The word "intros" marks the lines to keep; find each one in the data and copy it.

(TASK INPUT Opens)

(** [NVDAState.reenable_commands.append(x)]: the object the attribute refers
    to is extended in place. *)
Definition append_reenable_commands (x : string) : M unit :=
  fun w =>
    (Returns tt,
     {| nvda := nvda w;
        heap := alter (fun l => l ++ [x]) (reenable_commands (nvda w)) (heap w);
        cron_jobs := cron_jobs w;
        trace := trace w |}).

(** [NVDAState.reenable_commands], read through the attribute *)
Definition read_reenable_commands : M (list string) :=
  fun w => (Returns (pending w), w).

Definition set_pre_phrase_sent (b : bool) : M unit :=
  do s <- get_state;
  put_state {| pre_phrase_sent := b;
               reenable_commands := reenable_commands s |}.

(** ["sleep" in scope.get("mode")] *)
Definition sleep_in (modes : list string) : bool :=
  existsb (String.eqb "sleep") modes.

(** The literals of the [case] pattern of [disable_interrupt]. *)
Definition query_commands : list string :=
  [ "getSpeechInterruptForCharacters";
    "getSpeakTypedWords";
    "getSpeakTypedCharacters" ].

Definition matches_case (command : string) : bool :=
  existsb (String.eqb command) query_commands.

Definition commands : list string :=
  [ "getSpeechInterruptForCharacters";
    "getSpeakTypedWords";
    "getSpeakTypedCharacters";
    "disableSpeechInterruptForCharacters";
    "disableSpeakTypedWords";
    "disableSpeakTypedCharacters" ].

(** The body of the [for] loop: the [match] statement with its single
    guarded [case]. *)
Definition record_result (r : string * PyValue) : M unit :=
  let '(command, value) := r in
  if matches_case command && truthy value
  then append_reenable_commands (PyStr.replace command "get" "enable")
  else ret tt.

(** What the loop appends for a reply, in order. *)
Definition recorded (results : list (string * PyValue)) : list string :=
  flat_map (fun r : string * PyValue =>
              if matches_case (fst r) && truthy (snd r)
              then [PyStr.replace (fst r) "get" "enable"] else [])
    results.

(** [disable_interrupt], registered for pre:phrase *)
Definition disable_interrupt (e : Env) : M unit :=
  do modes <- scope_get e "mode";
  let SLEEP_MODE := sleep_in modes in
  do abort <- or_else (not_ (is_nvda_running e))
                (or_else (ret SLEEP_MODE)
                   (not_ (spec_file_exists e)));
  if abort then ret tt
  else
    do results <- send_ipc_commands e commands;
    run rebind_reenable_commands;
    run for_each results record_result;
    set_pre_phrase_sent true.

(** [enable_interrupt], registered for post:phrase *)
Definition enable_interrupt (e : Env) : M unit :=
  do modes <- scope_get e "mode";
  let SLEEP_MODE := sleep_in modes in
  do abort <- or_else (not_ (is_nvda_running e))
                (or_else (do s <- get_state;
                          ret (SLEEP_MODE && negb (pre_phrase_sent s)))
                   (not_ (spec_file_exists e)));
  if abort then ret tt
  else
    do cmds <- read_reenable_commands;
    if (length cmds =? 0)%nat then ret tt
    else
      run cron_after "400ms" LamSendReenable;
      set_pre_phrase_sent false.

(** Running a closure: the body of the lambda is evaluated in the world in
    which the job fires. *)
Definition call_closure (c : Closure) (e : Env) : M unit :=
  match c with
  | LamSendReenable =>
      do cmds <- read_reenable_commands;
      do _r <- send_ipc_commands e cmds;
      ret tt
  end.

(** The timer fires the oldest job: it leaves the queue and its action
    runs. With an empty queue nothing happens. *)
Definition fire (e : Env) : M unit :=
  fun w =>
    match cron_jobs w with
    | [] => (Returns tt, w)
    | j :: js =>
        call_closure (action j) e
          {| nvda := nvda w; heap := heap w; cron_jobs := js;
             trace := trace w |}
    end.

(** ** Views of a world *)

(** The batches handed to the command channel so far, oldest first. *)
Fixpoint sent_batches (t : list Event) : list (list string) :=
  match t with
  | [] => []
  | EvSendIpc cs :: t' => cs :: sent_batches t'
  | _ :: t' => sent_batches t'
  end.

(** The jobs handed to [cron.after] so far, oldest first. *)
Fixpoint scheduled (t : list Event) : list Job :=
  match t with
  | [] => []
  | EvCronAfter j :: t' => j :: scheduled t'
  | _ :: t' => scheduled t'
  end.

(** ** The facts the gates consult *)

(** What [is_nvda_running] answers in [e]. *)
Definition reader_running (e : Env) : bool :=
  is_nt e && (nvdaController_testIfRunning (dll e) =? 0)%Z.

Definition sleep_mode (e : Env) : bool := sleep_in (mode e).

(** Whether the capability file is there; on a platform where the module
    does not define [SPEC_FILE] it counts as absent. *)
Definition marker_present (e : Env) : bool :=
  match SPEC_FILE e with
  | Some p => path_exists e p
  | None => false
  end.

(** The gate of [disable_interrupt] lets the call through. *)
Definition start_gate_open (e : Env) : bool :=
  reader_running e && negb (sleep_mode e) && marker_present e.

(** The gate of [enable_interrupt] lets the call through. *)
Definition end_gate_open (e : Env) (w : World) : bool :=
  reader_running e
  && negb (sleep_mode e && negb (pre_phrase_sent (nvda w)))
  && marker_present e.

(** The calls [is_nvda_running] makes. *)
Definition running_probes (e : Env) : list Event :=
  if is_nt e
  then EvTestIfRunning ::
       (if (nvdaController_testIfRunning (dll e) =? 0)%Z then []
        else EvSettingsGet "user.addon_debug" ::
             (if truthy (addon_debug e)
              then [EvPrint ("NVDA not running. Client response value: "
                               ++ PyStr.of_int
                                    (nvdaController_testIfRunning (dll e)))]
              else []))
  else [].
(** X14.  In every game reached from [create_game] the turn number is one
    more than the number of Blue's moves in the log, and the log tells whose
    move it is: Blue is to move exactly when the last logged move is Red's
    and Red has no second move pending; so Red moves first and the sides
    take turns, but for Red's double move. *)
Theorem turn_follows_log g :
  reachable g →
  turn_number g = 1 + Z.of_nat (blue_moves (move_history g))
  ∧ (current_team g = BLUE ↔
     (∃ e, last (move_history g) = Some e ∧ h_team e = RED)
     ∧ red_first_move_done g = false).
Proof.
  intros (Hturn & Hlast)%reachable_log. split; [done|].
  destruct (last (move_history g)) as [e|].
  - case_bool_decide as He.
    + destruct Hlast as [Hred _]. rewrite Hred. split; [done|].
      intros [(e' & [= <-] & He') _]. congruence.
    + split.
      * intros Hblue. split; [exists e; by destruct (h_team e)|].
        destruct (red_first_move_done g); [|done].
        destruct Hlast as [_ Hlast]. rewrite Hlast in Hblue; done.
      * intros [_ Hdone]. destruct (current_team g) eqn:Hteam; [done|].
        destruct Hlast as [Hlast _]. rewrite Hlast in Hdone; done.
  - destruct Hlast as [-> _]. split; [done|]. by intros [(e & ? & _) _].
Qed.

Lemma turn_follows_log_witness :
  turn_number frozen_game = 1 + Z.of_nat (blue_moves (move_history frozen_game))
  ∧ (current_team frozen_game = BLUE ↔
     (∃ e, last (move_history frozen_game) = Some e ∧ h_team e = RED)
     ∧ red_first_move_done frozen_game = false).
Proof.
  apply (turn_follows_log frozen_game).
  apply reachable_foldl. constructor.
Defined.
Lemma InMemory_listing_elem (s : InMemoryStorage.t) task :
  InMemoryStorage.keyed s →
  task ∈ snd <$> map_to_list (InMemoryStorage.tasks s)
  ↔ InMemoryStorage.tasks s !! ID task = Some task.
Proof.
  intros Hk. rewrite list_elem_of_fmap. split.
  - intros [[k task'] [-> Hel%elem_of_map_to_list]]. cbn.
    by rewrite (Hk _ _ Hel).
  - intros Hget. exists (ID task, task). split; [done|].
    by apply elem_of_map_to_list.
Qed.

(** X1: in every state the server can reach, the listing holds each stored
    task once: its ids are pairwise distinct, it has as many tasks as the
    map has entries, and a task is listed exactly when get of its id
    returns it. *)
Theorem InMemory_listing_matches_get (s : InMemoryStorage.t) :
  InMemoryStorage.reachable s →
  ∃ tasks, InMemoryStorage.ListTasks s = (Ok tasks, s)
    ∧ NoDup (ID <$> tasks)
    ∧ length tasks = size (InMemoryStorage.tasks s)
    ∧ ∀ task, task ∈ tasks ↔ InMemoryStorage.GetTask (ID task) s = (Ok task, s).
Proof.
  intros Hk%InMemoryFacts.reachable_keyed.
  eexists. split; [reflexivity|]. split; [|split].
  - rewrite InMemory_listing_ids by done. apply NoDup_fst_map_to_list.
  - by rewrite length_fmap, length_map_to_list.
  - intros task. rewrite InMemory_listing_elem by done.
    unfold InMemoryStorage.GetTask.
    destruct (InMemoryStorage.tasks s !! ID task); naive_solver.
Qed.

Lemma InMemory_listing_matches_get_sample :
  ∃ tasks, InMemoryStorage.ListTasks sample_store = (Ok tasks, sample_store)
    ∧ NoDup (ID <$> tasks)
    ∧ length tasks = size (InMemoryStorage.tasks sample_store)
    ∧ ∀ task, task ∈ tasks
        ↔ InMemoryStorage.GetTask (ID task) sample_store = (Ok task, sample_store).
Proof.
  apply (InMemory_listing_matches_get sample_store).
  apply InMemoryStorage.reach_Create, InMemoryStorage.reach_New.
Defined.

(** X2: create replaces without a trace: creating the same task a second
    time changes nothing, the number of stored tasks grows by one when the
    id is new and stays when the id was taken, and get of any other id
    answers as before. *)
Theorem InMemory_CreateTask_overwrites (s : InMemoryStorage.t) (task : Task) :
  InMemoryStorage.CreateTask task (InMemoryStorage.CreateTask task s).2
    = InMemoryStorage.CreateTask task s
  ∧ size (InMemoryStorage.tasks (InMemoryStorage.CreateTask task s).2)
    = match InMemoryStorage.tasks s !! ID task with
      | Some _ => size (InMemoryStorage.tasks s)
      | None => S (size (InMemoryStorage.tasks s))
      end
  ∧ ∀ taskID, taskID ≠ ID task →
      (InMemoryStorage.GetTask taskID (InMemoryStorage.CreateTask task s).2).1
      = (InMemoryStorage.GetTask taskID s).1.
Proof.
  destruct s as [m]. unfold InMemoryStorage.CreateTask; cbn. split; [|split].
  - by rewrite insert_insert_eq.
  - rewrite map_size_insert. by destruct (m !! ID task).
  - intros taskID Hne. unfold InMemoryStorage.GetTask; cbn.
    rewrite lookup_insert_ne by done. by destruct (m !! taskID).
Qed.
(** The other restrictions of the amended statement are needed as well:
  a pivot that is not the centre of the box is replaced by the centre,
  and a two-argument scale is read as scale 1. *)
Lemma reserialize_moves_pivot :
let old := [Svg.Rotate "180" (Some ("0", "0"))] in
let new := [Svg.Translate "0" (Some "0");
            Svg.Rotate "180" (Some ("25", "40")); Svg.Scale "1" None] in
let s1 := Editor.selectionEffect Sample.turnedAboutOrigin in
let s2 := Editor.applyTransform Sample.browser (Editor.transform s1) s1 in
Editor.transformAttr 2 Sample.turnedAboutOrigin
= Svg.showList (fun t => t) ", " old
/\ Editor.transformAttr 2 s2 = Svg.showList (fun t => t) ", " new
/\ Svg.effective old <> Svg.effective new.
Proof.
cbn zeta. split; [reflexivity|]. split; [reflexivity|].
unfold Svg.effective, Svg.denote, Svg.denoteFunc, Svg.valOr, Svg.tokenValue.
replace (Svg.wfToken "180") with true by reflexivity.
replace (Svg.wfToken "0") with true by reflexivity.
replace (Svg.wfToken "1") with true by reflexivity.
replace (Svg.wfToken "25") with true by reflexivity.
replace (Svg.wfToken "40") with true by reflexivity.
replace (parseFloat "180") with (Fin 180 0) by reflexivity.
replace (parseFloat "0") with (Fin 0 0) by reflexivity.
replace (parseFloat "1") with (Fin 1 0) by reflexivity.
replace (parseFloat "25") with (Fin 25 0) by reflexivity.
replace (parseFloat "40") with (Fin 40 0) by reflexivity.
cbn [Svg.numToR]. change (10 ^ Z.of_nat 0)%Z with 1%Z.
intros H. injection H as _ _ _ _ He _.
revert He. unfold Svg.mRotateAbout, Svg.mRotate.
replace (180 / 1 * PI / 180)%R with PI by lra.
rewrite cos_PI, sin_PI. cbn. lra.
Qed.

(TASK INPUT Closes)

— YOUR SOLUTION —
  intros (Hturn & Hlast)%reachable_log. split; [done|].
      intros [(e' & [= <-] & He') _]. congruence.
      * intros Hblue. split; [exists e; by destruct (h_team e)|].
      * intros [_ Hdone]. destruct (current_team g) eqn:Hteam; [done|].
  - destruct Hlast as [-> _]. split; [done|]. by intros [(e & ? & _) _].
  intros Hk. rewrite list_elem_of_fmap. split.
  - intros [[k task'] [-> Hel%elem_of_map_to_list]]. cbn.
  - intros Hget. exists (ID task, task). split; [done|].
  intros Hk%InMemoryFacts.reachable_keyed.
  - intros task. rewrite InMemory_listing_elem by done.
  - intros taskID Hne. unfold InMemoryStorage.GetTask; cbn.
intros H. injection H as _ _ _ _ He _.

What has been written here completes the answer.